Yang penting Allah meridhoi perjalanan dan perjuangan hidupnya. Semboyan yang
berkembang ketika itu adalah : hidup
mulia atau mati syahid!
Untuk mencapai cita-cita yang begitu tinggi, mereka tanggalkan secara
ikhlas kesenangan hidupnya di dunia. Jabatan yang tinggi lagi empuk, kekuasaan
yang besar, serta kekayaan yang berlimpahan, mereka terima sebagai amanat yang
harus dipertanggungjawabkan di hadapan Allah Yang Maha Agung. Dan salah seorang
sahabat Nabi yang telah merelakan kesenangan hidup di dunia ini adalah Salman Al-Farisi.
Ia adalah salah seorang Sahabat Nabi yang sangat sederhana hidupnya dan
salah seorang Sahabat Nabi yang gagah berani lagi cerdas otaknya. Ia mampu
menciptakan teori penggalian parit di sekitar Madinah, tatkala pasukan musuh
hendak menggempurnya. Ia juga dikenal sebagai salah seorang Sahabat Nabi yang
memiliki akhlakul karimah, sehingga Rasulullah memasukkannya ke dalam golongan
Ahlul-Bait.
Pencari Kebenaran
Semenjak kecil, Salman
dibesarkan dalam suasana serba kemewahan, Ayahnya adalah seorang pejabat tinggi
yang kaya raya di Parsi. Tapi ia juga dididik agar menjadi Majusi yang baik.
Sehingga kepadanyalah dibebani tanggung jawab menjaga api Majusi di
rumah-sesembahan penduduk agar tetap menyala sepanjang waku.
Tetapi sesuatu terjadi. Ketika
Salman telah dewasa, ia “berontak” dari lingkungan agama nenek moyangnya. Ia
masuk ke gereja, mempelajari ajaran-ajarannya dan mencoba menjadi penganut
Nasrani yang taat.
Ayahnya marah dan menyiksanya
dengan keras. Tapi Salman tetap tabah tak mempedulikannya.

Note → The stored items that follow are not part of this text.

(** X3: the answer [true] is given only for an address that had a record
    in the configured table; one lookup and one update were made, and the
    table differs from before in the deadline of that record only. *)
Theorem checkEmailBounce_true_inv w a w' :
  checkEmailBounce a w = (Ok true, w') →
  ∃ t (item : gmap string AttributeValue),
    configured w t ∧
    ddb_items w !! record_key t a = Some item ∧
    issued w w' = [GetItemCommand (getItemCmd t a);
                   UpdateItemCommand (updateItemCmd t a (clock_ms w))] ∧
    ddb_items w' =
      <[record_key t a :=
          <["ttl" := AttrN (pretty (clock_ms w / 1000 + 604800))]> item]>
        (ddb_items w).
Proof.
  intros Hrun0. pose proof Hrun0 as Hrun.
  destruct (checkEmailBounce_env w) as [Hf|[t Hc]].
  { by rewrite checkEmailBounce_unconfigured in Hrun. }
  rewrite (checkEmailBounce_configured w t a Hc) in Hrun.
  rewrite ddb_get_bounce in Hrun.
  destruct (ddb_fault w (GetItemCommand _)) as [e|] eqn:Hg; [done|].
  destruct (ddb_items w !! record_key t a) as [item|] eqn:Hi; [|done].
  cbv zeta in Hrun. rewrite ddb_update_bounce in Hrun. simpl ddb_fault in Hrun.
  destruct (ddb_fault w (UpdateItemCommand _)) as [e|] eqn:Hu; [done|].
  exists t, item. split; [done|]. split; [done|].
  rewrite (checkEmailBounce_hit w t a item Hc Hi Hg Hu) in Hrun0.
  injection Hrun0 as <-. split; [|reflexivity].
  erewrite issued_app; [|reflexivity]. reflexivity.
Qed.

Lemma checkEmailBounce_true_inv_witness :
  ∃ t (item : gmap string AttributeValue),
    configured w_hit t ∧
    ddb_items w_hit !! record_key t "bounced@example.com" = Some item ∧
    issued w_hit (checkEmailBounce "bounced@example.com" w_hit).2 =
      [GetItemCommand (getItemCmd t "bounced@example.com");
       UpdateItemCommand (updateItemCmd t "bounced@example.com" (clock_ms w_hit))] ∧
    ddb_items (checkEmailBounce "bounced@example.com" w_hit).2 =
      <[record_key t "bounced@example.com" :=
          <["ttl" := AttrN (pretty (clock_ms w_hit / 1000 + 604800))]> item]>
        (ddb_items w_hit).
Proof.
  apply (checkEmailBounce_true_inv w_hit "bounced@example.com").
  vm_compute. reflexivity.
Defined.

(** X4: whatever happens, [checkEmailBounce] leaves every table entry
    other than the [Bounce_Info] record of the address it was asked about
    as it was: other addresses and other categories are not touched. *)
Theorem checkEmailBounce_other_entries w a (k : string * (string * string)) :
  k.2 ≠ (a, "Bounce_Info") →
  ddb_items (checkEmailBounce a w).2 !! k = ddb_items w !! k.
Proof.
  intros Hk.
  destruct (checkEmailBounce_env w) as [Hf|[t Hc]].
  { by rewrite checkEmailBounce_unconfigured. }
  rewrite (checkEmailBounce_configured w t a Hc), ddb_get_bounce.
  destruct (ddb_fault w (GetItemCommand _)) as [e|]; [done|].
  destruct (ddb_items w !! record_key t a) as [item|] eqn:Hi; [|done].
  cbv zeta. rewrite ddb_update_bounce. simpl ddb_fault.
  destruct (ddb_fault w (UpdateItemCommand _)) as [e|]; [done|].
  simpl. apply lookup_insert_ne.
  unfold record_key. intros <-. by apply Hk.
Qed.

Lemma checkEmailBounce_other_entries_witness :
  ddb_items (checkEmailBounce "carol@example.com" w_hit).2
    !! record_key "bounces" "bounced@example.com" =
  ddb_items w_hit !! record_key "bounces" "bounced@example.com".
Proof.
  apply (checkEmailBounce_other_entries w_hit "carol@example.com"
           (record_key "bounces" "bounced@example.com")).
  vm_compute. discriminate.
Defined.

(** X5: the window slides: after a check at one time and a second check
    at a later clock reading, the second check answers [true] again and
    the table is what a single check at the later reading would have
    left; the earlier deadline leaves no trace. *)
Theorem checkEmailBounce_twice w t a now2 (item : gmap string AttributeValue) :
  configured w t →
  ddb_items w !! record_key t a = Some item →
  ddb_fault w (GetItemCommand (getItemCmd t a)) = None →
  ddb_fault w (UpdateItemCommand (updateItemCmd t a (clock_ms w))) = None →
  ddb_fault w (UpdateItemCommand (updateItemCmd t a now2)) = None →
  let w1 := (checkEmailBounce a w).2 in
  let r2 := checkEmailBounce a (set_clock now2 w1) in
  r2.1 = Ok true ∧
  ddb_items r2.2 =
    <[record_key t a := <["ttl" := AttrN (pretty (now2 / 1000 + 604800))]> item]>
      (ddb_items w).
Proof.
  intros Hc Hi Hg Hu1 Hu2 w1 r2. subst r2 w1.
  rewrite (checkEmailBounce_hit w t a item Hc Hi Hg Hu1). simpl snd.
  erewrite (checkEmailBounce_hit _ t a); cycle 1.
  - exact Hc.
  - simpl. apply lookup_insert_eq.
  - exact Hg.
  - exact Hu2.
  - simpl. split; [reflexivity|].
    by rewrite !insert_insert_eq.
Qed.

Lemma checkEmailBounce_twice_witness :
  let w1 := (checkEmailBounce "bounced@example.com" w_hit).2 in
  let r2 := checkEmailBounce "bounced@example.com" (set_clock 1700000300999 w1) in
  r2.1 = Ok true ∧
  ddb_items r2.2 =
    <[record_key "bounces" "bounced@example.com" :=
        <["ttl" := AttrN (pretty (1700000300999 / 1000 + 604800))]> item0]>
      (ddb_items w_hit).
Proof.
  apply (checkEmailBounce_twice w_hit "bounces" "bounced@example.com"
           1700000300999 item0).
  - split; reflexivity.
  - vm_compute. reflexivity.
  - reflexivity.
  - reflexivity.
  - reflexivity.
Defined.

(** X6: the deadline written is a whole number of seconds [d] with
    [1000 d <= now + 7 days < 1000 d + 1000] in milliseconds: seven days
    after the check, rounded down to the second. *)
Theorem checkEmailBounce_deadline_bounds w t a (item : gmap string AttributeValue) :
  configured w t →
  ddb_items w !! record_key t a = Some item →
  ddb_fault w (GetItemCommand (getItemCmd t a)) = None →
  ddb_fault w (UpdateItemCommand (updateItemCmd t a (clock_ms w))) = None →
  ∃ d : Z,
    ddb_items (checkEmailBounce a w).2 !! record_key t a =
      Some (<["ttl" := AttrN (pretty d)]> item) ∧
    1000 * d ≤ clock_ms w + 604800000 < 1000 * d + 1000.
Proof.
  intros Hc Hi Hg Hu.
  rewrite (checkEmailBounce_hit w t a item Hc Hi Hg Hu). simpl.
  exists (clock_ms w / 1000 + 604800). split; [apply lookup_insert_eq|].
  pose proof (Z.div_mod (clock_ms w) 1000 ltac:(lia)) as Hdm.
  pose proof (Z.mod_pos_bound (clock_ms w) 1000 ltac:(lia)) as Hmod.
  lia.
Qed.
(** * Airflow web utilities and the TaskTag migration

    A shallow embedding of [airflow/www/utils.py] and of the Alembic
    migration [19d8a998c007_add_tasktag_table.py], with the properties
    the specification states about them.

    Python values are modelled as follows.
    - [int] is [Z].
    - [str] is [string], the bytes of its UTF-8 encoding, which is what
      [quote_plus] works on; [strip] and [lower] act on the ASCII range as
      Python's do and leave other bytes alone.
    - [None]-able arguments are [option]s.
    - a [set] of strings is a [gset string]; keyword arguments, whose
      order [urlencode] keeps, are an association list.
    - a call that may raise returns a [result]. *)

From Stdlib Require Import ZArith Lia Bool Ascii String DecimalString.
From stdpp Require Import base option list strings gmap.

Local Open Scope string_scope.
Local Open Scope Z_scope.

(** ** Python built-ins used by the module *)

Module Py.

(** [list(range(a, b))]: empty as soon as [b <= a]. *)
Definition range (a b : Z) : list Z := seqZ a (b - a).

(** [x] rounded to the 53 significant bits of a double, ties to the even
    neighbour: the integer nearest to [x] among the multiples of
    [2 ^ shift], where [shift] is what the length of [|x|] exceeds 53 bits
    by.  An integer of at most 53 bits is a double as it is. *)
Definition round53 (x : Z) : Z :=
  let a := Z.abs x in
  let shift := Z.log2 a - 52 in
  if shift <=? 0 then x
  else
    let ulp := 2 ^ shift in
    let q := a / ulp in
    let r := a mod ulp in
    let q' :=
      if (ulp <? 2 * r) || ((2 * r =? ulp) && Z.odd q) then q + 1 else q in
    Z.sgn x * (q' * ulp).

(** [x / 2] on an [int x] is the double nearest to the quotient; halving
    only lowers the exponent, so that double is half of [round53 x].  The
    division raises [OverflowError] when this is no finite double, that is
    from [2 ^ 1024] on in size. *)
Definition truediv2_overflows (x : Z) : bool :=
  2 ^ 1025 <=? Z.abs (round53 x).

(** [int(x / 2)] on an [int x], when the division does not overflow: the
    double [x / 2], truncated toward zero.  It is the exact quotient up to
    [|x| = 2^53 + 2]; [2^53 + 3] is the first to get [x / 2 + 1]. *)
Definition int_truediv2 (x : Z) : Z := Z.quot (round53 x) 2.

(** [str(n)] for an [int]. *)
Definition str_of_int (n : Z) : string := NilZero.string_of_int (Z.to_int n).

(** The double quote character, which string literals here avoid. *)
Definition dq : string := String (ascii_of_nat 34) "".

(** The newline character. *)
Definition nl : string := String (ascii_of_nat 10) "".

(** [sep.join(l)]. *)
Fixpoint join (sep : string) (l : list string) : string :=
  match l with
  | [] => ""
  | [x] => x
  | x :: rest => x +:+ sep +:+ join sep rest
  end.

(** [c.isspace()] on an ASCII character of a [str]: tab, line feed,
    vertical tab, form feed, carriage return, the four separators
    0x1c-0x1f, and space. *)
Definition isspace (c : ascii) : bool :=
  let n := nat_of_ascii c in
  ((9 <=? n) && (n <=? 13) || (28 <=? n) && (n <=? 32))%nat.

Fixpoint lstrip (s : string) : string :=
  match s with
  | String c s' => if isspace c then lstrip s' else s
  | "" => ""
  end.

(** [rstrip] keeps a character when it is not a space or when something
    is kept after it. *)
Fixpoint rstrip (s : string) : string :=
  match s with
  | String c s' =>
      match rstrip s' with
      | "" => if isspace c then "" else String c ""
      | r => String c r
      end
  | "" => ""
  end.

(** [s.strip()] on ASCII text; the interpreter also strips the white space
    beyond ASCII, such as U+00A0. *)
Definition strip (s : string) : string := rstrip (lstrip s).

Definition lower_char (c : ascii) : ascii :=
  let n := nat_of_ascii c in
  if ((65 <=? n) && (n <=? 90))%nat then ascii_of_nat (n + 32) else c.

(** [s.lower()] on ASCII text; the interpreter also lowers the letters
    beyond ASCII. *)
Fixpoint lower (s : string) : string :=
  match s with
  | String c s' => String (lower_char c) (lower s')
  | "" => ""
  end.

(** [s.split(sep)] for a one-character separator: always at least one
    piece, and empty pieces are kept. *)
Fixpoint split (sep : ascii) (s : string) : list string :=
  match s with
  | "" => [""]
  | String c s' =>
      if Ascii.eqb c sep then "" :: split sep s'
      else match split sep s' with
           | p :: ps => String c p :: ps
           | [] => [String c ""]
           end
  end.

(** [s in t] on strings: [s] occurs in [t] as a contiguous substring. *)
Fixpoint contains (s t : string) : bool :=
  String.prefix s t ||
  match t with
  | String _ t' => contains s t'
  | "" => false
  end.

(** Truth value of a string: non-empty. *)
Definition truthy (s : string) : bool :=
  match s with "" => false | _ => true end.

End Py.
(* ================================================================== *)
(** * Further properties of the line splitter *)

Lemma TrimLeftFunc_nil (f : rune -> bool) (s : gostring) :
  strings.TrimLeftFunc s f = [] -> forallb f s = true.
Proof.
  induction s as [|c t IH]; [reflexivity|].
  cbn [strings.TrimLeftFunc forallb].
  destruct (f c); [exact IH | discriminate].
Qed.

Lemma TrimRightFunc_nil (f : rune -> bool) (s : gostring) :
  strings.TrimRightFunc s f = [] -> forallb f s = true.
Proof.
  induction s as [|c t IH]; [reflexivity|].
  cbn [strings.TrimRightFunc forallb].
  destruct (strings.TrimRightFunc t f); [|discriminate].
  destruct (f c); [intros _; apply IH; reflexivity | discriminate].
Qed.

Lemma forallb_TrimLeftFunc (f : rune -> bool) (s : gostring) :
  forallb f (strings.TrimLeftFunc s f) = true -> forallb f s = true.
Proof.
  induction s as [|c t IH]; [reflexivity|].
  cbn [strings.TrimLeftFunc].
  destruct (f c) eqn:E.
  - intros H. cbn [forallb]. rewrite E. apply IH. exact H.
  - cbn [forallb]. rewrite E. discriminate.
Qed.

Lemma TrimSpace_nil (s : gostring) :
  strings.TrimSpace s = [] -> forallb unicode.IsSpace s = true.
Proof.
  unfold strings.TrimSpace, strings.TrimFunc. intros H.
  apply forallb_TrimLeftFunc, TrimRightFunc_nil, H.
Qed.

(** X1: [split] returns no line at all exactly for the inputs that hold
    nothing but white space (the empty string among them). *)
Theorem split_empty_iff_blank (s : gostring) :
  split s = [] <-> forallb unicode.IsSpace s = true.
Proof.
  rewrite split_unfold. split.
  - destruct (strings.TrimSpace s) as [|c t] eqn:E.
    + intros _. apply TrimSpace_nil, E.
    + intros H. exfalso. exact (Split_nonempty _ _ H).
  - intros H. rewrite TrimSpace_all_space by exact H. reflexivity.
Qed.

Lemma TrimRightFunc_idem (f : rune -> bool) (s : gostring) :
  strings.TrimRightFunc (strings.TrimRightFunc s f) f
  = strings.TrimRightFunc s f.
Proof.
  induction s as [|c t IH]; [reflexivity|].
  cbn [strings.TrimRightFunc].
  destruct (strings.TrimRightFunc t f) as [|x r] eqn:E.
  - destruct (f c) eqn:Ec; [reflexivity|].
    cbn [strings.TrimRightFunc]. rewrite Ec. reflexivity.
  - cbn [strings.TrimRightFunc]. cbn [strings.TrimRightFunc] in IH.
    rewrite IH. reflexivity.
Qed.

Lemma TrimLeftFunc_head (f : rune -> bool) (s : gostring) :
  startsWith f (strings.TrimLeftFunc s f) = false.
Proof.
  induction s as [|c t IH]; [reflexivity|].
  cbn [strings.TrimLeftFunc]. destruct (f c) eqn:E; [exact IH|].
  cbn [startsWith]. exact E.
Qed.

Lemma TrimRightFunc_head (f : rune -> bool) (s : gostring) :
  startsWith f s = false -> startsWith f (strings.TrimRightFunc s f) = false.
Proof.
  destruct s as [|c t]; [reflexivity|].
  cbn [startsWith strings.TrimRightFunc]. intros E.
  destruct (strings.TrimRightFunc t f); [rewrite E|]; exact E.
Qed.

Lemma TrimLeftFunc_id (f : rune -> bool) (s : gostring) :
  startsWith f s = false -> strings.TrimLeftFunc s f = s.
Proof.
  destruct s as [|c t]; [reflexivity|].
  cbn [startsWith strings.TrimLeftFunc]. intros ->. reflexivity.
Qed.

Lemma TrimSpace_idem (s : gostring) :
  strings.TrimSpace (strings.TrimSpace s) = strings.TrimSpace s.
Proof.
  unfold strings.TrimSpace, strings.TrimFunc.
  rewrite (TrimLeftFunc_id unicode.IsSpace
             (strings.TrimRightFunc _ unicode.IsSpace)).
  - apply TrimRightFunc_idem.
  - apply TrimRightFunc_head, TrimLeftFunc_head.
Qed.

Setelah lolos dari
amukan sang Ayah, Ia segera bergabung dengan para pemuka Nasrani di Syria, di
Mosul, di Nasibin, dan di Amuria yang masuk dalam kekuasaan Imperium Romawi.
Tapi semakin Ia mendalami ajaran-ajaran Nasrani dan bergaul akrab dengan para
pemimpinnya, justru ia semakin banyak menemui kekecewaan.
Salman lantas pergi meninggalkan
gereja dan hidup sebagai budak belian yang selalu berganti-ganti majikan.
Sewaktu menjalani kehiduan
sebagai budak belian, ia mendengar datangnya seorang Nabi akhir-zaman, yang
membawa kebenaran hakiki.
Darah muda Salman berdesir,
ingin sekali bertemu dengan nabi yang selalu disebut-sebut dalam kitab-kitab
lama yang telah dipelajarinya. Sekaligus untuk membuktikan kebenaran tentang
kenabiannya.
Dengan melalui proses panjang
penuh resiko, Salman berhasil menemui Rasulullah dan masuk Islam setelah
berhasil membuktikan kebenaran tentang kenabiannya.